■ Activity: Restate word for word the lines of the material below, from the line with "assert (edge_family (fun" to the line with "unfold index_node. rewrite", both lines included, and no others.

Records for the task START

Lemma edge_record (s : S) i b : good n D s -> heap_rep G D s -> g_edges G !! i = Some b ->
  exists ed, hrec D s (ae_slot b) = Some (edge_encode ed) /\ edge_id ed = i /\ type_id ed = ae_type b /\
    live_edge_rec ed = negb (ae_deleted b) /\ edge_entity (edge_encode ed) = Some ed /\ node_entity (edge_encode ed) = None.
Proof using Heid.
  intros Hg Hh Hi. destruct (hr_edge _ _ _ Hh i b Hi) as (_ & ed & Hed & F1 & F2 & F3 & F4 & F5 & _).
  destruct (edge_at_inv _ _ _ _ _ Hg Hed) as (Hr & Hok & _). exists ed. split_and!; try done.
  unfold edge_entity, entity. rewrite length_edge_encode, Nat.eqb_refl, edge_roundtrip by done. cbn [mbind option_bind].
  destruct (Z.eqb_spec (edge_id ed) 0); [|done]. apply Heid in Hi. clear -Hi F1 e. lia.
Qed.

(** Nodes and edges never share a slot. *)
Lemma slots_apart (s : S) i a j b : good n D s -> heap_rep G D s -> g_nodes G !! i = Some a -> g_edges G !! j = Some b -> an_slot a ≠ ae_slot b.
Proof using Hnid Heid.
  intros Hg Hh Hi Hj E. destruct (node_record s i a Hg Hh Hi) as (nd & H1 & _). destruct (edge_record s j b Hg Hh Hj) as (ed & H2 & _).
  assert (length (edge_encode ed) = length (node_encode nd)) as Hl by (rewrite E in H1; congruence).
  by rewrite length_node_encode, length_edge_encode in Hl.
Qed.

(** One record. *)
Lemma index_node_scanned seen e i a nd : scanned seen e -> g_nodes G !! i = Some a -> ~ seen (an_slot a) ->
  node_id nd = i -> label_id nd = an_label a -> live_node nd = negb (an_deleted a) ->
  exists e', index_node (an_slot a) nd e = Some (Ok tt, e') /\ scanned (fun y => seen y \/ y = an_slot a) e' /\
    page_manager e' = page_manager e.
Proof.
  intros Hsc Hi Hns' Eid Elb Elv. destruct Hsc as [Hg Hh Ho Hid Hw Hn He Hids Hnp Hep].
  destruct (observed e i (Hnid _ _ Hi) Hids) as (O1 & O2 & O3).
  set (e1 := set_ids e (observe (id_allocator e) i)).
  assert (edge_family (fun y => seen y \/ y = an_slot a) e1) as He1.
  { apply family_skip; [intros j b Hj _ E; by eapply (slots_apart (page_manager e) i a j b)|]. by (eapply family_same; cycle -1; [eassumption|done..]). }
  assert (node_family seen e1) as Hn1 by (by (eapply family_same; cycle -1; [eassumption|done..])).
  unfold index_node. rewrite Eid. unfold modify. rewrite (hbind_ok _ _ e tt e1) by done. rewrite Elv. destruct (an_deleted a) eqn:Ed; cbn [negb].
  - exists e1. split; [done|]. split; [|done]. split; try done. apply family_skip; [|done]. intros j a' Hj Hd' E.
    assert (j = i) as -> by (by eapply node_slot_inj). congruence.
  - destruct (family_add node_kf label_kf an_slot an_deleted NodeIndex LabelIndex (g_nodes G) (fun i _ => node_key_ok i)
      (fun i a => label_key_ok _ i) node_kf_inj label_kf_inj node_u64 (fun j a' Hj => heap_node_slot _ j a' Hg Hh Hj) Hns
      ltac:(done) seen e1 i a Hn1 Hi Ed Hns') as (e2 & E2 & Hf & t1 & t2 & ->); [|done|].
    { intros j a' Hj E. by eapply node_slot_inj. }
    rewrite Elb. exists (set_index LabelIndex (set_index NodeIndex e1 t1) t2). split; [exact E2|]. split; [|done]. split; try done.
Qed.

Lemma index_edge_scanned seen e i b ed : scanned seen e -> g_edges G !! i = Some b -> ~ seen (ae_slot b) ->
  edge_id ed = i -> type_id ed = ae_type b -> live_edge_rec ed = negb (ae_deleted b) ->
  exists e', index_edge (ae_slot b) ed e = Some (Ok tt, e') /\ scanned (fun y => seen y \/ y = ae_slot b) e' /\
    page_manager e' = page_manager e.
Proof.
  intros Hsc Hi Hns' Eid Elb Elv. destruct Hsc as [Hg Hh Ho Hid Hw Hn He Hids Hnp Hep].
  destruct (observed e i (Heid _ _ Hi) Hids) as (O1 & O2 & O3).
  set (e1 := set_ids e (observe (id_allocator e) i)).
  assert (node_family (fun y => seen y \/ y = ae_slot b) e1) as Hn1.
  { apply family_skip; [intros j a Hj _ E; by eapply (slots_apart (page_manager e) j a i b)|]. by (eapply family_same; cycle -1; [eassumption|done..]). }
  assert (edge_family seen e1) as He1 by (by (eapply family_same; cycle -1; [eassumption|done..])).
  unfold index_edge. rewrite Eid. unfold modify. rewrite (hbind_ok _ _ e tt e1) by done. rewrite Elv. destruct (ae_deleted b) eqn:Ed; cbn [negb].
  - exists e1. split; [done|]. split; [|done]. split; try done. apply family_skip; [|done]. intros j a' Hj Hd' E.
    assert (j = i) as -> by (by eapply edge_slot_inj). congruence.
  - destruct (family_add edge_kf type_kf ae_slot ae_deleted EdgeIndex TypeIndex (g_edges G) (fun i _ => node_key_ok i)
      (fun i a => label_key_ok _ i) edge_kf_inj type_kf_inj edge_u64 (fun j a' Hj => heap_edge_slot _ j a' Hg Hh Hj) Hes
      ltac:(done) seen e1 i b He1 Hi Ed Hns') as (e2 & E2 & Hf & t1 & t2 & ->); [|done|].
    { intros j a' Hj E. by eapply edge_slot_inj. }
    rewrite Elb. exists (set_index TypeIndex (set_index EdgeIndex e1 t1) t2). split; [exact E2|]. split; [|done]. split; try done.
Qed.

(** A record of the heap, whatever it is. *)
Lemma index_record seen e x bs : scanned seen e -> ~ seen x -> hrec D (page_manager e) x = Some bs ->
  exists e', (try _ <- match node_entity bs with Some r => index_node x r | None => hret tt end;
              match edge_entity bs with Some r => index_edge x r | None => hret tt end) e = Some (Ok tt, e') /\
    scanned (fun y => seen y \/ y = x) e' /\ page_manager e' = page_manager e.
Proof.
  intros Hsc Hx Hb. destruct (proj1 (sc_only _ _ Hsc) x) as [(i & a & Hi & <-)|(i & b & Hi & <-)]; [eauto|..].
  - destruct (node_record _ i a (sc_good _ _ Hsc) (sc_heap _ _ Hsc) Hi) as (nd & H1 & H2 & H3 & H4 & H5 & H6).
    rewrite Hb in H1. injection H1 as ->. rewrite H5, H6.
    destruct (index_node_scanned seen e i a nd Hsc Hi Hx H2 H3 H4) as (e' & E & Hsc'). exists e'. by rewrite (hbind_ok _ _ _ _ _ E).
  - destruct (edge_record _ i b (sc_good _ _ Hsc) (sc_heap _ _ Hsc) Hi) as (ed & H1 & H2 & H3 & H4 & H5 & H6).
    rewrite Hb in H1. injection H1 as ->. rewrite H5, H6. by apply (index_edge_scanned seen e i b ed).
Qed.

Lemma hbind_assoc {T A B C} (m : H T A) (k : A -> H T B) (l : B -> H T C) s :
  hbind (hbind m k) l s = hbind m (fun a => hbind (k a) l) s.
Proof. unfold hbind. by destruct (m s) as [[[a|x] s1]|]. Qed.

(** One page. *)
Definition slots_of (p : Z) (i n : nat) (y : SlotRef) : Prop := exists j, (i <= j < i + n)%nat /\ y = slot_new p (Z.of_nat j).

Lemma scanned_ext seen seen' e : (forall y, is_Some (hrec D (page_manager e) y) -> seen y <-> seen' y) -> scanned seen e -> scanned seen' e.
Proof.
  intros Hs [Hg Hh Ho Hid Hw Hn He Hids Hnp Hep]. split; try done.
  - eapply family_ext; [|exact Hn]. intros i a Hi. apply Hs. destruct (hr_node _ _ _ Hh i a Hi) as (_ & nd & Hnd & _). by eapply node_at_slot.
  - eapply family_ext; [|exact He]. intros i b Hi. apply Hs. destruct (hr_edge _ _ _ Hh i b Hi) as (_ & ed & Hed & _). by eapply edge_at_slot.
Qed.

Lemma index_slots_scanned p b : p ∈ D -> 0 <= p <= MAX_PAGE_ID -> forall c i f seen e, (i + c <= 256)%nat ->
  scanned seen e -> (forall y, slots_of p i c y -> ~ seen y) ->
  (forall j, (i <= j < i + c)%nat -> hrec D (page_manager e) (slot_new p (Z.of_nat j)) = read b j) ->
  exists f' e', index_slots p b c i f e = Some (Ok f', e') /\ scanned (fun y => seen y \/ slots_of p i c y) e' /\
    page_manager e' = page_manager e.
Proof.
  intros HpD Hp c. induction c as [|c IH]; intros i f seen e Hi Hsc Hfresh Hread; cbn [index_slots].
  { exists f, e. split; [done|]. split; [|done]. eapply scanned_ext; [|exact Hsc]. intros y _. split; [by left|].
    intros [?|(j & Hj & _)]; [done|lia]. }
  set (x := slot_new p (Z.of_nat i)).
  assert (~ seen x) as Hx by (apply Hfresh; exists i; split; [lia|done]).
  assert (forall j, (Datatypes.S i <= j < 256)%nat -> slot_new p (Z.of_nat j) ≠ x) as Hne.
  { intros j Hj E. apply (f_equal slot_index) in E. unfold x in E.
    destruct (slot_new_parts p (Z.of_nat j)) as (_ & -> & _) in E; [done|unfold uint; lia|].
    destruct (slot_new_parts p (Z.of_nat i)) as (_ & -> & _) in E; [done|unfold uint; lia|]. lia. }
  assert (exists e1, scanned (fun y => seen y \/ y = x) e1 /\ page_manager e1 = page_manager e /\
    exists f1, index_slots p b (Datatypes.S c) i f e = index_slots p b c (i + 1) f1 e1) as (e1 & Hsc1 & Epm & f1 & E1).
  { cbn [index_slots]. rewrite !wrap_id by (unfold uint, MAX_PAGE_ID in *; lia). fold x.
    pose proof (Hread i ltac:(lia)) as Hr. fold x in Hr. destruct (read b i) as [bs|] eqn:Eb.
    - destruct (index_record seen e x bs Hsc Hx Hr) as (e1 & E & Hsc1 & Epm). exists e1. split_and!; [done|done|].
      eexists. rewrite <- hbind_assoc. by rewrite (hbind_ok _ _ _ _ _ E).
    - exists e. split; [|split; [done|by exists f]]. eapply scanned_ext; [|exact Hsc]. intros y Hy. split; [by left|].
      intros [?| ->]; [done|]. rewrite Hr in Hy. by destruct Hy. }
  cbn [index_slots] in E1. rewrite E1.
  destruct (IH (i + 1)%nat f1 (fun y => seen y \/ y = x) e1) as (f' & e' & E' & Hsc' & Epm'); [lia|done| | |].
  - intros y (j & Hj & ->) [Hs| E]; [apply (Hfresh (slot_new p (Z.of_nat j))); [exists j; split; [lia|done]|done]|].
    by apply (Hne j) in E; [|lia].
  - intros j Hj. rewrite Epm. apply Hread. lia.
  - exists f', e'. split; [done|]. split; [|congruence]. eapply scanned_ext; [|exact Hsc']. intros y _. unfold slots_of. split.
    + intros [[?| ->]|(j & Hj & ->)]; [by left|right; exists i; split; [lia|done]|right; exists j; split; [lia|done]].
    + intros [?|(j & Hj & ->)]; [by left; left|]. destruct (decide (j = i)) as [->|]; [by left; right|]. right. exists j. split; [lia|done].
Qed.

(** All pages. *)
Lemma scanned_quiet seen e s1 : scanned seen e -> ps_calm n s1 -> quiet (page_manager e) s1 -> scanned seen (set_pages e s1).
Proof.
  intros [Hg Hh Ho Hid Hw Hn He Hids Hnp Hep] Hc Hq. split; try done.
  - by eapply quiet_good.
  - by eapply quiet_heap_rep.
  - eapply slots_only; [apply (quiet_slots D _ _ Hq)|apply keeps_slots_refl|done].
Qed.

Lemma push_new_in p q (l : list Z) : q ∈ push_new p l -> q ∈ l \/ q = p.
Proof. unfold push_new. case_bool_decide; [by left|]. rewrite elem_of_app, list_elem_of_singleton. done. Qed.

Lemma scanned_push seen e p x (f : bool) : scanned seen e -> p ∈ D -> x = NodePages \/ x = EdgePages ->
  scanned seen (if f then set_list x e (push_new p (match x with NodePages => node_pages e | _ => edge_pages e end)) else e).
Proof.
  intros Hsc HpD Hx. destruct f; [|done]. destruct Hsc as [Hg Hh Ho Hid Hw Hn He Hids Hnp Hep].
  destruct Hx as [-> | ->]; split; try done; intros q; simpl; intros [?| ->]%push_new_in; auto.
Qed.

Records for the task END

■ Solution for this problem:
  assert (edge_family (fun y => seen y \/ y = an_slot a) e1) as He1.
  { apply family_skip; [intros j b Hj _ E; by eapply (slots_apart (page_manager e) i a j b)|]. by (eapply family_same; cycle -1; [eassumption|done..]). }
  assert (node_family seen e1) as Hn1 by (by (eapply family_same; cycle -1; [eassumption|done..])).
  unfold index_node. rewrite Eid. unfold modify. rewrite (hbind_ok _ _ e tt e1) by done. rewrite Elv. destruct (an_deleted a) eqn:Ed; cbn [negb].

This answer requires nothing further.